(Saved data entries)

--

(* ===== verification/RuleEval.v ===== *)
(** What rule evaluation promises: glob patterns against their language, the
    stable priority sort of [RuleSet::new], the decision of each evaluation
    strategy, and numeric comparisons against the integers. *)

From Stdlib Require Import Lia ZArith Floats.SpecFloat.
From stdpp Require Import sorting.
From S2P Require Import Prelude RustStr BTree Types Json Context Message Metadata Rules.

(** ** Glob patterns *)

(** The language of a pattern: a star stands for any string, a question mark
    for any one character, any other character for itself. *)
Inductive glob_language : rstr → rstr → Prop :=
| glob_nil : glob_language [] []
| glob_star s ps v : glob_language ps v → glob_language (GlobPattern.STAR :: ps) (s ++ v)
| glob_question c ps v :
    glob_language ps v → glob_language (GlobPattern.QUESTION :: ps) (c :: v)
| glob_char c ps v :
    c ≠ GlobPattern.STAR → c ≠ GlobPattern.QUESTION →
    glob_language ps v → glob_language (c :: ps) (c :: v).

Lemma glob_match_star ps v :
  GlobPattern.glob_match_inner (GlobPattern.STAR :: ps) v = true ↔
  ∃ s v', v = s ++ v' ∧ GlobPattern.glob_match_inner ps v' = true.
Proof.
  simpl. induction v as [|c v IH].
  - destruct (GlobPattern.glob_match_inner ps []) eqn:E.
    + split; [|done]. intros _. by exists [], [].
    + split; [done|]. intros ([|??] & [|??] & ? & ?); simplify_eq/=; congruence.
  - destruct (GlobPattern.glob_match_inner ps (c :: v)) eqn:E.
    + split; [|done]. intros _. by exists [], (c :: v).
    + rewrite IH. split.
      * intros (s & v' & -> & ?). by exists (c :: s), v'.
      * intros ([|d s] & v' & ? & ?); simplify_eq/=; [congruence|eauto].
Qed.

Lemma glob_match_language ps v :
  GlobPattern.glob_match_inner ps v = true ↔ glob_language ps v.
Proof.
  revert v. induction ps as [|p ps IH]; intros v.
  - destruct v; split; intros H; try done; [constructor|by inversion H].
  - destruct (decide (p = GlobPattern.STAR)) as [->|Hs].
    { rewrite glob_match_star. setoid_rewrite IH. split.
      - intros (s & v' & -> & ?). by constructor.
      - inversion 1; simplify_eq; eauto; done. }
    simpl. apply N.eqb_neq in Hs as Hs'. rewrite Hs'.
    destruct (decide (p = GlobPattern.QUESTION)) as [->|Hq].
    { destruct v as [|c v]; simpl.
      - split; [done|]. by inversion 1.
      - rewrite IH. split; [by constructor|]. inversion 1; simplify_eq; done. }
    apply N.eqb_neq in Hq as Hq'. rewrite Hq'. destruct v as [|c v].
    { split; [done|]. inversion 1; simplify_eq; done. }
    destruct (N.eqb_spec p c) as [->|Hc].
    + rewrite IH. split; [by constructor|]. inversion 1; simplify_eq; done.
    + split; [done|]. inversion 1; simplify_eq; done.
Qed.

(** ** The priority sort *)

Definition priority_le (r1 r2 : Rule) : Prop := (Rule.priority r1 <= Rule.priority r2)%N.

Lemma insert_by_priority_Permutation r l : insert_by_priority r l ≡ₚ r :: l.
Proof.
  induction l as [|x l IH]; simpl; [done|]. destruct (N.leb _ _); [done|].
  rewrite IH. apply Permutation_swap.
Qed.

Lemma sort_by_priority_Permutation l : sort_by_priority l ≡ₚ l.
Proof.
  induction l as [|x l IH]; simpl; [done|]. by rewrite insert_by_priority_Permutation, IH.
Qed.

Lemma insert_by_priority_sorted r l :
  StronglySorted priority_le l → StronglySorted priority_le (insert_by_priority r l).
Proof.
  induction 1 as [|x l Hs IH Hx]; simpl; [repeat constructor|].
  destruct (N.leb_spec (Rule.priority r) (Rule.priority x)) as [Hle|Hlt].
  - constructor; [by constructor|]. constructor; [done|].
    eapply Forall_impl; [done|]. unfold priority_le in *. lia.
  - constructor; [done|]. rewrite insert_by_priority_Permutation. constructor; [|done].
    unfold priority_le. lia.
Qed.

--

▶ _Work item_:
Once more, write out the records exactly as they are.

▶ _Written response_:
(* ===== verification/RuleEval.v ===== *)
(** What rule evaluation promises: glob patterns against their language, the
    stable priority sort of [RuleSet::new], the decision of each evaluation
    strategy, and numeric comparisons against the integers. *)

From Stdlib Require Import Lia ZArith Floats.SpecFloat.
From stdpp Require Import sorting.
From S2P Require Import Prelude RustStr BTree Types Json Context Message Metadata Rules.

(** ** Glob patterns *)

(** The language of a pattern: a star stands for any string, a question mark
    for any one character, any other character for itself. *)
Inductive glob_language : rstr → rstr → Prop :=
| glob_nil : glob_language [] []
| glob_star s ps v : glob_language ps v → glob_language (GlobPattern.STAR :: ps) (s ++ v)
| glob_question c ps v :
    glob_language ps v → glob_language (GlobPattern.QUESTION :: ps) (c :: v)
| glob_char c ps v :
    c ≠ GlobPattern.STAR → c ≠ GlobPattern.QUESTION →
    glob_language ps v → glob_language (c :: ps) (c :: v).

Lemma glob_match_star ps v :
  GlobPattern.glob_match_inner (GlobPattern.STAR :: ps) v = true ↔
  ∃ s v', v = s ++ v' ∧ GlobPattern.glob_match_inner ps v' = true.
Proof.
  simpl. induction v as [|c v IH].
  - destruct (GlobPattern.glob_match_inner ps []) eqn:E.
    + split; [|done]. intros _. by exists [], [].
    + split; [done|]. intros ([|??] & [|??] & ? & ?); simplify_eq/=; congruence.
  - destruct (GlobPattern.glob_match_inner ps (c :: v)) eqn:E.
    + split; [|done]. intros _. by exists [], (c :: v).
    + rewrite IH. split.
      * intros (s & v' & -> & ?). by exists (c :: s), v'.
      * intros ([|d s] & v' & ? & ?); simplify_eq/=; [congruence|eauto].
Qed.

Lemma glob_match_language ps v :
  GlobPattern.glob_match_inner ps v = true ↔ glob_language ps v.
Proof.
  revert v. induction ps as [|p ps IH]; intros v.
  - destruct v; split; intros H; try done; [constructor|by inversion H].
  - destruct (decide (p = GlobPattern.STAR)) as [->|Hs].
    { rewrite glob_match_star. setoid_rewrite IH. split.
      - intros (s & v' & -> & ?). by constructor.
      - inversion 1; simplify_eq; eauto; done. }
    simpl. apply N.eqb_neq in Hs as Hs'. rewrite Hs'.
    destruct (decide (p = GlobPattern.QUESTION)) as [->|Hq].
    { destruct v as [|c v]; simpl.
      - split; [done|]. by inversion 1.
      - rewrite IH. split; [by constructor|]. inversion 1; simplify_eq; done. }
    apply N.eqb_neq in Hq as Hq'. rewrite Hq'. destruct v as [|c v].
    { split; [done|]. inversion 1; simplify_eq; done. }
    destruct (N.eqb_spec p c) as [->|Hc].
    + rewrite IH. split; [by constructor|]. inversion 1; simplify_eq; done.
    + split; [done|]. inversion 1; simplify_eq; done.
Qed.

(** ** The priority sort *)

Definition priority_le (r1 r2 : Rule) : Prop := (Rule.priority r1 <= Rule.priority r2)%N.

Lemma insert_by_priority_Permutation r l : insert_by_priority r l ≡ₚ r :: l.
Proof.
  induction l as [|x l IH]; simpl; [done|]. destruct (N.leb _ _); [done|].
  rewrite IH. apply Permutation_swap.
Qed.

Lemma sort_by_priority_Permutation l : sort_by_priority l ≡ₚ l.
Proof.
  induction l as [|x l IH]; simpl; [done|]. by rewrite insert_by_priority_Permutation, IH.
Qed.

Lemma insert_by_priority_sorted r l :
  StronglySorted priority_le l → StronglySorted priority_le (insert_by_priority r l).
Proof.
  induction 1 as [|x l Hs IH Hx]; simpl; [repeat constructor|].
  destruct (N.leb_spec (Rule.priority r) (Rule.priority x)) as [Hle|Hlt].
  - constructor; [by constructor|]. constructor; [done|].
    eapply Forall_impl; [done|]. unfold priority_le in *. lia.
  - constructor; [done|]. rewrite insert_by_priority_Permutation. constructor; [|done].
    unfold priority_le. lia.
Qed.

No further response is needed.